Records to process:
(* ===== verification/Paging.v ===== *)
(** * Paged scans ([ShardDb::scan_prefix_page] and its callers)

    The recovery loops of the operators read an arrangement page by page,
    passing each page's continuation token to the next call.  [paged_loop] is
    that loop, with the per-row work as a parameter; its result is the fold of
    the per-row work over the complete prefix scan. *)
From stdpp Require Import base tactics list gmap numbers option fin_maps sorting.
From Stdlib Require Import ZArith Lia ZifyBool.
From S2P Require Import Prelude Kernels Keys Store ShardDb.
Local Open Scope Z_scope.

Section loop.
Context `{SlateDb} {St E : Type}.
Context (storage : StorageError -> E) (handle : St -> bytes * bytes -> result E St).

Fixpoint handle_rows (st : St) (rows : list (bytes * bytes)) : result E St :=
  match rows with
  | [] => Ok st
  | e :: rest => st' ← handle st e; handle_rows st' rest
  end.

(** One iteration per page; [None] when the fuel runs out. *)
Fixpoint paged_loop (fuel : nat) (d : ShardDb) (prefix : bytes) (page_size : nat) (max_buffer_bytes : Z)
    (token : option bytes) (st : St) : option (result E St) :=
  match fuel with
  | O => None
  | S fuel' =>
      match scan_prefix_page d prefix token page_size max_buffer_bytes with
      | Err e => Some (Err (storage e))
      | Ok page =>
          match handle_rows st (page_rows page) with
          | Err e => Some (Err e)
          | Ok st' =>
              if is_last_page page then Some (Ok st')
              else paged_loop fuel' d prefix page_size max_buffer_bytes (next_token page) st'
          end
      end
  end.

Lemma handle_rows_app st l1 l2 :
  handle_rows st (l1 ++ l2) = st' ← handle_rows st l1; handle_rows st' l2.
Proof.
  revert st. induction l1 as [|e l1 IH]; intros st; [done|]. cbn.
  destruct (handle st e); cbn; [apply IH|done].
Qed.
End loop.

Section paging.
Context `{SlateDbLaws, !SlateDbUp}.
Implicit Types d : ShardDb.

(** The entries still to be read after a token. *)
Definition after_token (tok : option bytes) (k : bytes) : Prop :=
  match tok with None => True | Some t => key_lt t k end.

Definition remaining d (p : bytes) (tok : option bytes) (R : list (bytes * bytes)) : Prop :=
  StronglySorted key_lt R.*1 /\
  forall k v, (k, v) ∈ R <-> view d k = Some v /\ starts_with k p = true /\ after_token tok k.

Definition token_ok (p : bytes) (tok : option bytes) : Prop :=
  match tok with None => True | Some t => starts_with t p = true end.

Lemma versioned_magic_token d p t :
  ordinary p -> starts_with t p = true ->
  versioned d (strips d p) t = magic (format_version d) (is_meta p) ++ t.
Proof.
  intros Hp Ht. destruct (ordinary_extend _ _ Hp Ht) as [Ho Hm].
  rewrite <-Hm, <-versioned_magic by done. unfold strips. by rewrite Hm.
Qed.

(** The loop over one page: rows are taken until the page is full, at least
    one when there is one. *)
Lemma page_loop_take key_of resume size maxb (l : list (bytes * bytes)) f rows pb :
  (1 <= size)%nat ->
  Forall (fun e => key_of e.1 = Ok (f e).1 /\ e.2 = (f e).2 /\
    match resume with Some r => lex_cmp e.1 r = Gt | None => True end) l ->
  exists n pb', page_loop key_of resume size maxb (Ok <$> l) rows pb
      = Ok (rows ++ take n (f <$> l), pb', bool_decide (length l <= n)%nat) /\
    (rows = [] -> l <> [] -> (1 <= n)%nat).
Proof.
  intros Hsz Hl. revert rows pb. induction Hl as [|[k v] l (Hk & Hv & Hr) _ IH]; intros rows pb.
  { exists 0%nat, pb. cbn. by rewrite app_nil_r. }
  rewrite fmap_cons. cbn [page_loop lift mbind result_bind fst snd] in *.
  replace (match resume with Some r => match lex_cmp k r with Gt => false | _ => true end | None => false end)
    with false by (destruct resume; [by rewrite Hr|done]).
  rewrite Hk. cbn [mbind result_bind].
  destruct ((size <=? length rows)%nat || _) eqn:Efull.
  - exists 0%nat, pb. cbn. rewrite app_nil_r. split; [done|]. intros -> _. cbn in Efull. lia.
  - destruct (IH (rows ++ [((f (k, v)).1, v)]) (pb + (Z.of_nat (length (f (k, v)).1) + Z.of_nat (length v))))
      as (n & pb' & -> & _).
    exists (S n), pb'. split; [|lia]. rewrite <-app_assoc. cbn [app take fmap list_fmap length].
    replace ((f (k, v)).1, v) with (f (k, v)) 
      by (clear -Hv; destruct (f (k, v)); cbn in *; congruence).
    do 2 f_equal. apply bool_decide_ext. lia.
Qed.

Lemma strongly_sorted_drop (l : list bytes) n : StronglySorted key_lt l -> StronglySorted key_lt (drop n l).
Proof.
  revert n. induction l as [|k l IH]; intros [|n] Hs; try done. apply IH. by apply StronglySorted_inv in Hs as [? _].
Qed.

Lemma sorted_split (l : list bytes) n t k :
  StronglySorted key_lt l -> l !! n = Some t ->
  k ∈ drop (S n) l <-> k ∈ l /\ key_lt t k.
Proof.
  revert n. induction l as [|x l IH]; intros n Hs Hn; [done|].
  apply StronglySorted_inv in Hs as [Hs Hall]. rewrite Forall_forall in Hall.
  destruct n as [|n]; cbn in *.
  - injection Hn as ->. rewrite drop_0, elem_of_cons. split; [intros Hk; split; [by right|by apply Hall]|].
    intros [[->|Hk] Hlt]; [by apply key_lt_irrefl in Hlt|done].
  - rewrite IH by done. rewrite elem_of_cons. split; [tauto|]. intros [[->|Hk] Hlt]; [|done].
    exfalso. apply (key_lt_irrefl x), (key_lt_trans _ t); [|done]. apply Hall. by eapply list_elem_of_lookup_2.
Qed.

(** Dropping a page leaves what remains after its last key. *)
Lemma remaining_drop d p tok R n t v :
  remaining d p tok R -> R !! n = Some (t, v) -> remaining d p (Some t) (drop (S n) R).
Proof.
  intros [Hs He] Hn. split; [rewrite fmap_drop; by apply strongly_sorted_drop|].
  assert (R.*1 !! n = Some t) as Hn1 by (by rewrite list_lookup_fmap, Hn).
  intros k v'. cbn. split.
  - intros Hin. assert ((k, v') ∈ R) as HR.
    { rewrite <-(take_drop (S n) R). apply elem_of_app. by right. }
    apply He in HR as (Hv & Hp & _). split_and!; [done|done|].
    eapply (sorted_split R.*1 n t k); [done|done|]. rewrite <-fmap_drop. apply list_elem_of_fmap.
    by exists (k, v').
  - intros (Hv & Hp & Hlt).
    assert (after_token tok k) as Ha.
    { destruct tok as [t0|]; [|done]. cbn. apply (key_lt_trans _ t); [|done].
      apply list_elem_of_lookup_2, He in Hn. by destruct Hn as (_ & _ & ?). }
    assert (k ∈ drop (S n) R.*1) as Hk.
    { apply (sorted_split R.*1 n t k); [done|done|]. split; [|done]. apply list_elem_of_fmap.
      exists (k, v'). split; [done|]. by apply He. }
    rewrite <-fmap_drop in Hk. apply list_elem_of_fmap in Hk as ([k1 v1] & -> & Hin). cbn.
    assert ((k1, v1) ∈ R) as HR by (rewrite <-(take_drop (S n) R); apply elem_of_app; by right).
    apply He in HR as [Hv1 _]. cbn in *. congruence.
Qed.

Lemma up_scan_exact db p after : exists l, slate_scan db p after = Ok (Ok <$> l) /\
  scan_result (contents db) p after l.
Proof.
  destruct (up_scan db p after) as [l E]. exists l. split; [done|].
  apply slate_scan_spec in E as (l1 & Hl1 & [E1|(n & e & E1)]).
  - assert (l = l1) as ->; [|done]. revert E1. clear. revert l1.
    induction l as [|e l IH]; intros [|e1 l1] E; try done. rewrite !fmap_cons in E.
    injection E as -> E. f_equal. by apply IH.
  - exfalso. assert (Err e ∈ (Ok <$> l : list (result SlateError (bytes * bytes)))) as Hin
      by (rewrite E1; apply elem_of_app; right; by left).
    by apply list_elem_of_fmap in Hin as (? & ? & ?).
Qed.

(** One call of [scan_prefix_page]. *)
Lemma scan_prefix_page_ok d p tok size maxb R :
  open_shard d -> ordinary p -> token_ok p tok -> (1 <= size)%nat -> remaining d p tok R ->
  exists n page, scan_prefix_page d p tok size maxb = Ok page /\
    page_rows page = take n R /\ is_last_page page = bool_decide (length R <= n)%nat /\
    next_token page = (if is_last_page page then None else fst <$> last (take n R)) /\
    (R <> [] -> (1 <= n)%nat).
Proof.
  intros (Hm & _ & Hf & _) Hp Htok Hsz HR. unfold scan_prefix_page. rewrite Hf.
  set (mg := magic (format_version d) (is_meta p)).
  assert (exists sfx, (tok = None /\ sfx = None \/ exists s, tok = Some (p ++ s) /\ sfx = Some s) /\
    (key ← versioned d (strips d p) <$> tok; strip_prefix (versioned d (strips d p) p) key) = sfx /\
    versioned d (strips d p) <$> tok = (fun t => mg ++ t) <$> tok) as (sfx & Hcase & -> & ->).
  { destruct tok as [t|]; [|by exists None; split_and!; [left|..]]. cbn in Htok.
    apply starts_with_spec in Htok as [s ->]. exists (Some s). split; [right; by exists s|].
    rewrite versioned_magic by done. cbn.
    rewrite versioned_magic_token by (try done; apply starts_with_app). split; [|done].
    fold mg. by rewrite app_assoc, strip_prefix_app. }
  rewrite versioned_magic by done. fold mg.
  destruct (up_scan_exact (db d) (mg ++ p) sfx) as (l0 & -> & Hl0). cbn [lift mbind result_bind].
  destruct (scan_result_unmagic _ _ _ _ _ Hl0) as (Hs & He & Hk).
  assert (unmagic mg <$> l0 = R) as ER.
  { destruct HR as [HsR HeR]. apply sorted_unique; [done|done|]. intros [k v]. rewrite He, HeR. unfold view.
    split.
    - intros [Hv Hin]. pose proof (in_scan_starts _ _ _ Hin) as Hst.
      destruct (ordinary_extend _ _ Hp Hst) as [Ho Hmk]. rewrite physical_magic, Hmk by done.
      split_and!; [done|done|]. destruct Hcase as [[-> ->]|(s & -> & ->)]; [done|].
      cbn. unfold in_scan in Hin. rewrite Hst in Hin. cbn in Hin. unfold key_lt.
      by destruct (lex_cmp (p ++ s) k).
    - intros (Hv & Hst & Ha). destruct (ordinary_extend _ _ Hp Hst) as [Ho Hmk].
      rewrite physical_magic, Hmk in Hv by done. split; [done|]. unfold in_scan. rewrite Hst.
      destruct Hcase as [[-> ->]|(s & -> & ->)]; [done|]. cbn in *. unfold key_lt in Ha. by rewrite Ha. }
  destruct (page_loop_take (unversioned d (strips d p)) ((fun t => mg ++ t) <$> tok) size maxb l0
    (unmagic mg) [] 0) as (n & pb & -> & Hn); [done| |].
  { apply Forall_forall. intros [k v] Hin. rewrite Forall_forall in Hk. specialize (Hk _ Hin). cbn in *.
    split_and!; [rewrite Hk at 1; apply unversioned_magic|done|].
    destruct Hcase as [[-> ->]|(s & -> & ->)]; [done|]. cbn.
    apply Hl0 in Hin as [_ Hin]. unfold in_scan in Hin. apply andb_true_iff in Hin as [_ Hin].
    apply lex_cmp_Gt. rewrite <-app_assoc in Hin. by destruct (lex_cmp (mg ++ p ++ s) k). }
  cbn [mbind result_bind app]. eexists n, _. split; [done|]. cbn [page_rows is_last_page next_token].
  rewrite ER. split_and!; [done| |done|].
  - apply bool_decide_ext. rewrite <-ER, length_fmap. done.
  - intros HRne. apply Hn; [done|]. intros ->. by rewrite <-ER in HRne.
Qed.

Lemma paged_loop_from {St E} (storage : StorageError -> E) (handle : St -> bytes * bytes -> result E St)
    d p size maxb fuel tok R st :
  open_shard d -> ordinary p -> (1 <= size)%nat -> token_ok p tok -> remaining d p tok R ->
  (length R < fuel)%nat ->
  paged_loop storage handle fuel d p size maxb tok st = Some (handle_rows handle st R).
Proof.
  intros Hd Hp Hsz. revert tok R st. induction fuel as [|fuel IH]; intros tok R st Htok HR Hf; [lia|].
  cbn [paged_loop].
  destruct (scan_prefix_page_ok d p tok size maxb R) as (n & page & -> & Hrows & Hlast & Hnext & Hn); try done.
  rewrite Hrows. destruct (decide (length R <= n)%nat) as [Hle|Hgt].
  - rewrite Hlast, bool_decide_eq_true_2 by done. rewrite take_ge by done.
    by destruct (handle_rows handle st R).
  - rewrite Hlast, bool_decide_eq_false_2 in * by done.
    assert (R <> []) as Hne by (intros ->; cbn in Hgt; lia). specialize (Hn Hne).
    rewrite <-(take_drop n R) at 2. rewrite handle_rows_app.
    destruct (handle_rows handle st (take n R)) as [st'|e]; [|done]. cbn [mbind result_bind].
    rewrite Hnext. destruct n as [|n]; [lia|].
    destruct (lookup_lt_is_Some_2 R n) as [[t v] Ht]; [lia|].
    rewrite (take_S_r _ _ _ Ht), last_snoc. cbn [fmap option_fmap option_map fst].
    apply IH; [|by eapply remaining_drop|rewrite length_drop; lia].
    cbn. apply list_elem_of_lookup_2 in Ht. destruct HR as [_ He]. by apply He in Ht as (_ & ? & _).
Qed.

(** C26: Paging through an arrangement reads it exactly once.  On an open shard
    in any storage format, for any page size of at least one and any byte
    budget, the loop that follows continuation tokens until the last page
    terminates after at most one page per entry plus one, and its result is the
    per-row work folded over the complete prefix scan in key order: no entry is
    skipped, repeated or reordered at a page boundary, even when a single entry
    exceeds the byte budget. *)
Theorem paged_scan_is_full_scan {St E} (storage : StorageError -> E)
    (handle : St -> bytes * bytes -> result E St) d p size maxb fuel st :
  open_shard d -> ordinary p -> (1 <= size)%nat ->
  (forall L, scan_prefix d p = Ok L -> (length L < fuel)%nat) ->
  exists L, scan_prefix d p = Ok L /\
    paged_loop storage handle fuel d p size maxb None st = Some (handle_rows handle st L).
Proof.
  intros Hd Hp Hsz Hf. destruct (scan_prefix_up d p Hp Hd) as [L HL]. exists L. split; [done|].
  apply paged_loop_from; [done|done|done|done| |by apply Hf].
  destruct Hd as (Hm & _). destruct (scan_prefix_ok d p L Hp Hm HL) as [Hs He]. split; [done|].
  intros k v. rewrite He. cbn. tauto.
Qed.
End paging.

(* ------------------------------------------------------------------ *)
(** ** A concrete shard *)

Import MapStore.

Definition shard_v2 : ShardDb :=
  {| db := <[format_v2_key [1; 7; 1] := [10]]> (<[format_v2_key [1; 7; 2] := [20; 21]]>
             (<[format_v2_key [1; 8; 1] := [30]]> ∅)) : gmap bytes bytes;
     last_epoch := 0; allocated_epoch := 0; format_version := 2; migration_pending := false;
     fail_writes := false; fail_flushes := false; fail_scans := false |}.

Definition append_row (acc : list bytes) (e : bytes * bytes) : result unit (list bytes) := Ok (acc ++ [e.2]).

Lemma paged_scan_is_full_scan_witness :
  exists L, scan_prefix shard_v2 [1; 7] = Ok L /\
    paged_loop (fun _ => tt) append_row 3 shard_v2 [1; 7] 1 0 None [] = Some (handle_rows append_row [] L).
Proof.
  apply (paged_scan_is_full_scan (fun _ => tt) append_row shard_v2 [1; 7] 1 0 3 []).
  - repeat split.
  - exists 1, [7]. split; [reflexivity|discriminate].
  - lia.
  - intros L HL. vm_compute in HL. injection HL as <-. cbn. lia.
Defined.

Problem to solve: Out of the data above, give again only the lines starting at the one holding "apply list_elem_of_lookup_2, He" and ending at the one holding "exists (k, v'). split;", unchanged.

Written response:
      apply list_elem_of_lookup_2, He in Hn. by destruct Hn as (_ & _ & ?). }
    assert (k ∈ drop (S n) R.*1) as Hk.
    { apply (sorted_split R.*1 n t k); [done|done|]. split; [|done]. apply list_elem_of_fmap.
      exists (k, v'). split; [done|]. by apply He. }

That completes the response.